Let $A$ be a symmetric real-valued $n\times n$ matrix and let ${\left\|A\right\|_{2\rightarrow 2}} := \max_{\left\|u\right\|_{2}\leq 1} \left\|Au\right\|_{2}$ denotes its operator norm (largest singular value). Furthermore, for a strictly positive scalar $\lambda$, define the soft thresholding function by
$$f_{\lambda}(x) := (\left\lvert x \right\rvert-\lambda)_{+} \mathop{\mathrm{sign}}(x) = \max(\left\lvert x \right\rvert-\lambda, 0) \mathop{\mathrm{sign}}(x).$$
Finally, I define the soft thresholded version of $A$ by $A_{\lambda} := \Big[f_{\lambda}(A_{ij})\Big]^n_{i,j=1}$.

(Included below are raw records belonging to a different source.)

Lemma parses_is : parses (S fuel) NIs (is_ src toks rec).
Proof.
  intros st Hst Hf. apply wp_bind. eapply wp_mono; [by apply parses_comparison|].
  intros e st1 Hb. apply (built_tighter NIs) in Hb; [|done].
  apply (wp_ploop _ (built NIs st)); [intros ? ? []; apply st_at; done| |done|unfold loop_fuel; lia].
  clear e st1 Hb. intros e st1 Hb. pose proof (b_ok _ _ _ _ Hb) as Ho.
  apply wp_bind, wp_peek; [done|]. intros t p Ht. case_decide; [subst t|by apply wp_ret].
  destruct Hb. apply wp_bind. eapply wp_bump_known; [done|done|done|]. intros _ Hst2.
  apply wp_bind, wp_peek; [done|]. intros t2 p2 Ht2. simpl in Ht2.
  apply wp_bind, (wp_optional_not _ p2); [done|by intros ->%bool_decide_eq_true_1|].
  intros st3 Ho3 Ha3 Hd3 Hn3 Hnot Hat. simpl in *.
  apply wp_bind, wp_expect; [done|done|]. intros p4 Ht4 Hst4. apply wp_bind. simpl in *.
  apply (wp_node_built NIs st); simpl; [done|lia|lia|lia| |].
  - rewrite (λ H, seg_snoc (at_ st) _ _ _ H Ht4), (seg_app _ (at_ st1)),
      (seg_app (at_ st1) (at_ st1 + 1)), (seg_one _ _ _ Ht), Hnot by lia.
    rewrite <-!(assoc_L (++)). simpl. by apply g_is_null.
  - intros st5 Hb5 Heq. apply wp_ret. split; [done|lia].
Qed.

Lemma parses_not : parses (S fuel) NNot (not_ src toks rec).
Proof.
  intros st Hst Hf. apply wp_bind, wp_peek; [done|]. intros t p Ht.
  case_decide; [subst t|by apply (parses_tighter _ NNot NIs _ eq_refl parses_is)].
  apply wp_bind. eapply wp_bump_known; [done|done|done|]. intros _ Hst1.
  apply wp_bind, wp_nested_rec; [done|done|]. intros e st2 [Ho Ha Hd Hn Hg]. simpl in *.
  apply (wp_node_built NNot st); simpl; [done|lia|lia|lia| |auto].
  rewrite (seg_app _ (at_ st + 1)), (seg_one _ _ _ Ht) by lia. by apply g_not.
Qed.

Is it true to say that the soft thresholding operation reduces the operator norm, i.e. ${\left\|A_{\lambda}\right\|_{2\rightarrow 2}} \leq {\left\|A\right\|_{2\rightarrow 2}}$. Note that this claim is obviously true for all entry-wise norms such as Frobenius or $\sup$ norms.
I could not find any counter-example for $10^5$ randomly generated Gaussian matrices!